◆ **Material for this task**:
****************
(** * Pology: PO catalogs, rule files and text resolvers

    A shallow embedding of the parts of Pology that the verified
    properties are about:

    - [Py]       the Python string primitives the sources rely on;
    - [Message]  [pology.file.message]: message entries, derived
                 attributes, line rendering and merging;
    - [Catalog]  [pology.catalog]: the PO parser with its line cache and
                 [Catalog.sync];
    - [Resolve]  [pology.misc.resolve]: entities, alternatives directives
                 and accelerator markers;
    - [Rules]    [pology.misc.rules]: the rule-line tokenizer and the
                 identifier bookkeeping of [loadRulesFromFile].

    Characters are 8-bit ([ascii]); the character classes cover the ASCII
    range.  Positions are integers ([Z]) because the sources compute with
    [-1] as "not found" and with Python's negative slice bounds. *)

From Stdlib Require Import ZArith Ascii String List Lia Bool.
From stdpp Require Import base gmap strings list.

Local Open Scope Z_scope.

(** ** Python string primitives *)

Module Py.

Definition ord (c : ascii) : nat := nat_of_ascii c.

Definition in_range (lo hi : nat) (c : ascii) : bool :=
  Nat.leb lo (ord c) && Nat.leb (ord c) hi.

Definition isdigit (c : ascii) : bool := in_range 48 57 c.
Definition isupper (c : ascii) : bool := in_range 65 90 c.
Definition islower (c : ascii) : bool := in_range 97 122 c.
Definition isalpha (c : ascii) : bool := isupper c || islower c.
Definition isalnum (c : ascii) : bool := isalpha c || isdigit c.

(** [unicode.isspace] on the first 128 code points. *)
Definition isspace (c : ascii) : bool := in_range 9 13 c || in_range 28 32 c.

Definition upper (c : ascii) : ascii :=
  if islower c then ascii_of_nat (ord c - 32) else c.
Definition lower (c : ascii) : ascii :=
  if isupper c then ascii_of_nat (ord c + 32) else c.

Fixpoint str_map (f : ascii -> ascii) (s : string) : string :=
  match s with
  | EmptyString => EmptyString
  | String c s' => String (f c) (str_map f s')
  end.

Fixpoint str_all (f : ascii -> bool) (s : string) : bool :=
  match s with
  | EmptyString => true
  | String c s' => f c && str_all f s'
  end.

(** The longest prefix of characters in a class, and what follows it. *)
Fixpoint span (f : ascii -> bool) (s : string) : string * string :=
  match s with
  | EmptyString => (EmptyString, EmptyString)
  | String c s' =>
      if f c then let '(a, b) := span f s' in (String c a, b)
      else (EmptyString, s)
  end.

(** [bool(s)]: a string is true when it is not empty. *)
Definition truthy (s : string) : bool :=
  match s with EmptyString => false | _ => true end.

(** [s.isalnum()], [s.isspace()]: all characters, and at least one. *)
Definition str_isalnum (s : string) : bool := truthy s && str_all isalnum s.
Definition str_isspace (s : string) : bool := truthy s && str_all isspace s.

Definition len (s : string) : Z := Z.of_nat (String.length s).

(** A slice bound: negative bounds count from the end, and every bound is
    clamped to [0 .. len s]. *)
Definition bound (s : string) (i : Z) : Z :=
  if i <? 0 then Z.max 0 (len s + i) else Z.min i (len s).

(** [s[a:b]], [s[a:]] and [s[:b]]. *)
Definition slice (s : string) (a b : Z) : string :=
  substring (Z.to_nat (bound s a)) (Z.to_nat (bound s b - bound s a)) s.
Definition slice_from (s : string) (a : Z) : string := slice s a (len s).
Definition slice_to (s : string) (b : Z) : string := slice s 0 b.

(** [s[i]]; [None] stands for IndexError. *)
Definition index (s : string) (i : Z) : option ascii :=
  let j := if i <? 0 then len s + i else i in
  if j <? 0 then None else String.get (Z.to_nat j) s.

(** [l[i]] for a list and [0 <= i]. *)
Definition index_list {A : Type} (l : list A) (i : Z) : option A :=
  if i <? 0 then None else l !! Z.to_nat i.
****************
◆ **Exercise objective**:
Check each line of the listing above for the string "isdigit", then please give the number of lines where it appears and nothing else.

◆ **Expected answer**:
2